Instructions for the task: Work out how many lines in the records include the word "left", then answer with nothing but that number.
=== Data to use ===
(** C2: a well-formed document, written with [to_json] and read back with
    [from_json], gives a document with the same ids of roots, the same
    title and the same ids of reachable models; the new document satisfies
    the closure invariant, so these ids are the ids of its table. *)
Theorem from_json_to_json (doc : DocRef) (s : State) :
  well_formed get_class s →
  ∃ s',
    from_json call_listener get_class doc (to_json version s) s
      = Returned tt s' ∧
    doc_ref (self s') = doc ∧
    root_ids s' = root_ids s ∧
    title s' = title s ∧
    reachable_ids s' = reachable_ids s ∧
    dom (_all_models (self s')) = dom (_all_models (self s)) ∧
    closure_invariant s'.
Proof.
  intros (Hinv & [t Ht] & Hclosed & Hroots & Hids & Hreg & Hholds).
  set (store0 := models s) in *.
  set (ms := (map_to_list (_all_models (self s))).*2).
  destruct (written_models s Hinv) as [Hms Hnodup].
  destruct (reachable_closed s Hclosed Hroots) as [Hdom Hsucc].
  fold store0 ms in Hms, Hnodup, Hdom, Hsucc.
  assert (∀ r, r ∈ _roots (self s) → r ∈ ms) as Hroots_ms.
  { intros r Hr. apply Hms, elem_of_new_all_models_set.
    exists r. split; [done|]. apply elem_of_references_self. }
  (* the first phase *)
  destruct (instantiate_loop_spec get_class store0 ms Hnodup) with
    (acc := (∅ : gmap string Model)) (s := s)
    as (I & store1 & Hloop1 & Hsub1 & _ & Hinst1 & Himg1 & Hinj1 & Hnew1).
  { intros m Hm%Hms%Hdom.
    apply (Hreg m). by apply lookup_lookup_total_dom. }
  { intros i x. by rewrite lookup_empty. }
  { intros i j x. by rewrite lookup_empty. }
  fold store0 in Hsub1, Hinst1, Hnew1.
  set (φ := λ m, default m (I !! id_of store0 m)).
  assert (∀ m, m ∈ ms →
            I !! id_of store0 m = Some (φ m) ∧
            store1 !! φ m
              = Some (mkModelObj (id_of store0 m)
                        (model_class (store0 !!! m)) ∅)) as Hφ.
  { intros m Hm. destruct (Hinst1 m Hm) as (inst & Hi & _ & Hobj).
    unfold φ. by rewrite Hi. }
  (* the second phase *)
  destruct (initialize_loop_spec store0 I φ ms Hnodup Hinj1) with
    (s := with_models (λ _, store1) s)
    as (store2 & Hloop2 & Hother2 & Hms2).
  { intros m Hm. by apply Hφ. }
  { intros m p v Hm Hv Hp.
    assert (m ∈ dom store0) as Hmdom by (by apply Hdom, Hms).
    split.
    - apply (Hholds m (store0 !!! m) p v); [|done..].
      by apply lookup_lookup_total_dom.
    - intros x Hx. apply Hφ, Hms, (Hsucc m); [by apply Hms|].
      rewrite successors_lookup by done.
      apply elem_of_immediate_references. by exists p, v. }
  { intros m Hm. by apply Hφ. }
  cbn [models with_models] in Hother2.
  (* the graph of the instances *)
  assert (∀ x, x ∈ ms →
            ModelCap.successors store2 (φ x)
              = set_map φ (ModelCap.successors store0 x) ∧
            id_of store2 (φ x) = id_of store0 x ∧
            φ x ∈ dom store2) as Hinstances.
  { intros x Hx. destruct (Hms2 x Hx) as (attrs' & Hobj & Hattrs).
    split; [|split].
    - unfold ModelCap.successors at 1. rewrite Hobj.
      rewrite successors_lookup by (by apply Hdom, Hms).
      by apply immediate_references_renamed.
    - unfold id_of. by rewrite (lookup_total_correct _ _ _ Hobj).
    - apply elem_of_dom. by eexists. }
  assert (∀ y, y ∈ dom store2 ↔ y ∈ dom store1) as Hdom2.
  { intros y. destruct (decide (y ∈ φ <$> ms)) as [Hin|Hnin].
    - apply list_elem_of_fmap in Hin as (m & -> & Hm).
      split; intros _; [|by apply Hinstances].
      apply elem_of_dom. destruct (Hφ m Hm) as [_ ->]. by eexists.
    - by rewrite !elem_of_dom, Hother2. }
  assert (closed_store store2) as Hclosed2.
  { intros y o2 Hy z Hz.
    destruct (decide (y ∈ φ <$> ms)) as [Hin|Hnin].
    - apply list_elem_of_fmap in Hin as (m & -> & Hm).
      assert (z ∈ ModelCap.successors store2 (φ m)) as Hz'
        by (unfold ModelCap.successors; by rewrite Hy).
      rewrite (proj1 (Hinstances m Hm)) in Hz'.
      apply elem_of_map in Hz' as (z0 & -> & Hz0).
      apply Hinstances, Hms, (Hsucc m); [by apply Hms|done].
    - rewrite Hother2 in Hy by done.
      destruct (Hnew1 y) as [Hold|(m & Hm & Hacc)];
        [apply elem_of_dom; by eexists| |].
      + apply Hdom2. apply (subseteq_dom _ _ Hsub1).
        apply (Hclosed y o2); [|done].
        apply lookup_lookup_total_dom in Hold as Hold'.
        pose proof (lookup_weaken _ _ _ _ Hold' Hsub1) as Hy'.
        rewrite Hy in Hy'. injection Hy' as ->. exact Hold'.
      + exfalso. apply Hnin. apply list_elem_of_fmap. exists m.
        split; [|done]. destruct (Hφ m Hm) as [Hi _].
        rewrite Hacc in Hi. by injection Hi.
  }
  assert (∀ r, r ∈ _roots (self s) →
            ModelCap.references store2 (φ r)
              = set_map φ (ModelCap.references store0 r)) as Hrefs.
  { intros r Hr. apply references_image; [done|done|by apply Hroots| |].
    - by apply Hinstances, Hroots_ms.
    - intros x Hx. apply Hinstances, Hms, elem_of_new_all_models_set.
      by exists r. }
  (* the roots *)
  set (s3 := with_self (λ _, Document_init doc None)
               (with_models (λ _, store2) (with_models (λ _, store1) s))).
  destruct (add_roots_no_listeners call_listener I (id_of store0) φ
              (elements (_roots (self s)))) with (s := s3)
    as (s4 & Hloop3 & Hinv4 & Hroots4 & Hmodels4 & Hcount4 & Hnone4
        & Htitle4 & Href4).
  { intros r Hr%elem_of_elements. by apply Hφ, Hroots_ms. }
  { done. }
  { done. }
  { apply closure_invariant_new. }
  { intros r1 r2 a b Hr1 Hr2 Ha Hb Hid. cbn in Hr1, Hr2, Ha, Hb, Hid.
    assert (∀ r', r' ∈ list_to_set (φ <$> elements (_roots (self s)))
                    ∪ (∅ : gset Model) →
              ∃ r, r' = φ r ∧ r ∈ _roots (self s)) as Hroot.
    { intros r' [Hr'|?%elem_of_empty]%elem_of_union; [|done].
      apply elem_of_list_to_set, list_elem_of_fmap in Hr'
        as (r & -> & Hr%elem_of_elements).
      by exists r. }
    destruct (Hroot r1 Hr1) as (r1' & -> & Hr1').
    destruct (Hroot r2 Hr2) as (r2' & -> & Hr2').
    rewrite Hrefs in Ha, Hb by done.
    apply elem_of_map in Ha as (a0 & -> & Ha0).
    apply elem_of_map in Hb as (b0 & -> & Hb0).
    assert (a0 ∈ ms) as Ha1
      by (apply Hms, elem_of_new_all_models_set; by exists r1').
    assert (b0 ∈ ms) as Hb1
      by (apply Hms, elem_of_new_all_models_set; by exists r2').
    rewrite (proj1 (proj2 (Hinstances a0 Ha1))) in Hid.
    rewrite (proj1 (proj2 (Hinstances b0 Hb1))) in Hid.
    f_equal. by apply (Hids r1' r2'). }
  cbn [models self _roots s3 with_self with_models Document_init] in *.
  (* the title *)
  destruct (title_setter_no_listeners call_listener t s4 Hnone4)
    as (s5 & Htitle & Ht5 & Hall5 & Hroots5 & Hmodels5 & Hback5 & Href5).
  assert (closure_invariant s5) as Hinv5
    by (by apply (closure_invariant_ext s4)).
  assert (∀ x', x' ∈ new_all_models_set s5 ↔
                ∃ x, x' = φ x ∧ x ∈ new_all_models_set s) as Hnew5.
  { intros x'. rewrite elem_of_new_all_models_set.
    rewrite Hroots5, Hroots4, Hmodels5, Hmodels4. split.
    - intros (r' & Hr' & Hx').
      apply elem_of_union in Hr' as [Hr'|?%elem_of_empty]; [|done].
      apply elem_of_list_to_set, list_elem_of_fmap in Hr'
        as (r & -> & Hr%elem_of_elements).
      rewrite Hrefs in Hx' by done.
      apply elem_of_map in Hx' as (x & -> & Hx).
      exists x. split; [done|]. apply elem_of_new_all_models_set.
      by exists r.
    - intros (x & -> & (r & Hr & Hx)%elem_of_new_all_models_set).
      exists (φ r). split.
      + apply elem_of_union. left.
        apply elem_of_list_to_set, list_elem_of_fmap. exists r.
        split; [done|]. by apply elem_of_elements.
      + rewrite Hrefs by done. apply elem_of_map. by exists x. }
  assert (reachable_ids s5 = reachable_ids s) as Hreach.
  { apply set_eq. intros i. unfold reachable_ids.
    rewrite !elem_of_map, Hmodels5, Hmodels4. split.
    - intros (x' & -> & (x & -> & Hx)%Hnew5).
      exists x. split; [|done]. by apply Hinstances, Hms.
    - intros (x & -> & Hx). exists (φ x). split.
      + symmetry. by apply Hinstances, Hms.
      + apply Hnew5. by exists x. }
  exists s5. split; [|split; [|split; [|split; [|split; [|split]]]]].
  - unfold from_json, bind. rewrite to_json_references.
    unfold _instantiate_references_json.
    fold store0 ms. rewrite Hloop1, Hloop2. unfold modify.
    fold s3.
    change (json_root_ids (to_json version s))
      with (id_of store0 <$> elements (_roots (self s))).
    rewrite Hloop3.
    change (json_title (to_json version s)) with (_title (self s)).
    by rewrite Ht.
  - by rewrite Href5, Href4.
  - apply set_eq. intros i. unfold root_ids.
    rewrite !elem_of_map, Hmodels5, Hmodels4, Hroots5, Hroots4. split.
    + intros (r' & -> & Hr').
      apply elem_of_union in Hr' as [Hr'|?%elem_of_empty]; [|done].
      apply elem_of_list_to_set, list_elem_of_fmap in Hr'
        as (r & -> & Hr%elem_of_elements).
      exists r. split; [|done]. by apply Hinstances, Hroots_ms.
    + intros (r & -> & Hr). exists (φ r). split.
      * symmetry. by apply Hinstances, Hroots_ms.
      * apply elem_of_union. left.
        apply elem_of_list_to_set, list_elem_of_fmap. exists r.
        split; [done|]. by apply elem_of_elements.
  - unfold title. by rewrite Ht5, Ht.
  - exact Hreach.
  - by rewrite !dom_all_models, Hreach.
  - exact Hinv5.
Qed.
===
Response to this task: 2